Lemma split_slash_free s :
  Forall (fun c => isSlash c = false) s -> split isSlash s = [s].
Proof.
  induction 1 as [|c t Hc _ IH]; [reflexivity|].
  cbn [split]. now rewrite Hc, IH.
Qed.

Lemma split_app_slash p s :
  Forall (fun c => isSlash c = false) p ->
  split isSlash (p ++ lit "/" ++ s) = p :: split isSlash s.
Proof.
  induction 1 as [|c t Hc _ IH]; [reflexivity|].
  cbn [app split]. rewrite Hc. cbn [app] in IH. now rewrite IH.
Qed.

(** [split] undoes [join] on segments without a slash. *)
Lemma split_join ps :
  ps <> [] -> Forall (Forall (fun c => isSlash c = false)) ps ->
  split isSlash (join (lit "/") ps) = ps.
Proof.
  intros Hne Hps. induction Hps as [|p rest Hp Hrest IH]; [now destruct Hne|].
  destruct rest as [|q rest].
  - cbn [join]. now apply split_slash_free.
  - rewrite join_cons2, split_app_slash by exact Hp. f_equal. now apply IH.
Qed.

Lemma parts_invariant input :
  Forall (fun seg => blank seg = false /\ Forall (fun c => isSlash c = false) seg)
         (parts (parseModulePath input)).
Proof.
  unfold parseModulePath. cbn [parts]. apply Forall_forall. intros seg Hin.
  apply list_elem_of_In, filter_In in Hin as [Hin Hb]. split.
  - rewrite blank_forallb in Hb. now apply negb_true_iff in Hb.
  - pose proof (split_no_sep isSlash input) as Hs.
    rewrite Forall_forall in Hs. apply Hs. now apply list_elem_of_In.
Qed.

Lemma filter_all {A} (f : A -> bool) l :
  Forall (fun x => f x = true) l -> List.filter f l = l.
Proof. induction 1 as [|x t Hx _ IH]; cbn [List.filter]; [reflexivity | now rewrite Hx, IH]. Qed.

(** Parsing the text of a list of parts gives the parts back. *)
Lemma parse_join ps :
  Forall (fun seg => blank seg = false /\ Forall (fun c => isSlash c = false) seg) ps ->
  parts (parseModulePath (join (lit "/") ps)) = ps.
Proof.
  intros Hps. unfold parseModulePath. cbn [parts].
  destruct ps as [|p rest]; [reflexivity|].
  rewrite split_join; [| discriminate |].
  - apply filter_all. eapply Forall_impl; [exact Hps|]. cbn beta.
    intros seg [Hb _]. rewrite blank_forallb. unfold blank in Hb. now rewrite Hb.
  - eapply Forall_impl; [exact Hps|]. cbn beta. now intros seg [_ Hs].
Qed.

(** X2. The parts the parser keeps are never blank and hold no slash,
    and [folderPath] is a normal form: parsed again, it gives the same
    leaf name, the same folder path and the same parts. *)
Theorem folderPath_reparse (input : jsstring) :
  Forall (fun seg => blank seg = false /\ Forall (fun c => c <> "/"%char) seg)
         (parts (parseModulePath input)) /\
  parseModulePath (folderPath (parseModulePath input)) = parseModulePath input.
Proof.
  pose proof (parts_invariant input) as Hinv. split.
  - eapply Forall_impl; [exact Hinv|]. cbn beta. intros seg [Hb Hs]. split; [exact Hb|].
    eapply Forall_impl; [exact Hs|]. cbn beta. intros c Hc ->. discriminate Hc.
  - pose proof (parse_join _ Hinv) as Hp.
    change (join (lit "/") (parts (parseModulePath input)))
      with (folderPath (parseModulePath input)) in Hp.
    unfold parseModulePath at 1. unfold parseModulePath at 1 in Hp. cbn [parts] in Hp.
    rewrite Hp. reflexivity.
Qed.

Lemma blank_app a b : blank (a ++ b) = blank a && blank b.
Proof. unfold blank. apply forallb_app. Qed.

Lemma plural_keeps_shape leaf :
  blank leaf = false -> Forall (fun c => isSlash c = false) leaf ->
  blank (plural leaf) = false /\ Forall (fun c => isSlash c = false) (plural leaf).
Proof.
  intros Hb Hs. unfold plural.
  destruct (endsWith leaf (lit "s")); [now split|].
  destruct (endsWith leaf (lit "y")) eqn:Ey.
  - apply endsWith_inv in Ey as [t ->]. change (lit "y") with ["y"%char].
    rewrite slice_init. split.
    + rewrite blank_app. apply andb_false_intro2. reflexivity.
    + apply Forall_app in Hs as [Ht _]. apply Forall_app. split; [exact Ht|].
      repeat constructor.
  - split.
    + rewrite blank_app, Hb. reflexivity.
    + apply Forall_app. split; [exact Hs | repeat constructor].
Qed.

GOAL OF THE EXERCISE
Set down verbatim only the lines between the start of the data above and the line with "Lemma split_join ps", both boundaries included.

TASK OUTPUT
Lemma split_slash_free s :
  Forall (fun c => isSlash c = false) s -> split isSlash s = [s].
Proof.
  induction 1 as [|c t Hc _ IH]; [reflexivity|].
  cbn [split]. now rewrite Hc, IH.
Qed.

Lemma split_app_slash p s :
  Forall (fun c => isSlash c = false) p ->
  split isSlash (p ++ lit "/" ++ s) = p :: split isSlash s.
Proof.
  induction 1 as [|c t Hc _ IH]; [reflexivity|].
  cbn [app split]. rewrite Hc. cbn [app] in IH. now rewrite IH.
Qed.

(** [split] undoes [join] on segments without a slash. *)
Lemma split_join ps :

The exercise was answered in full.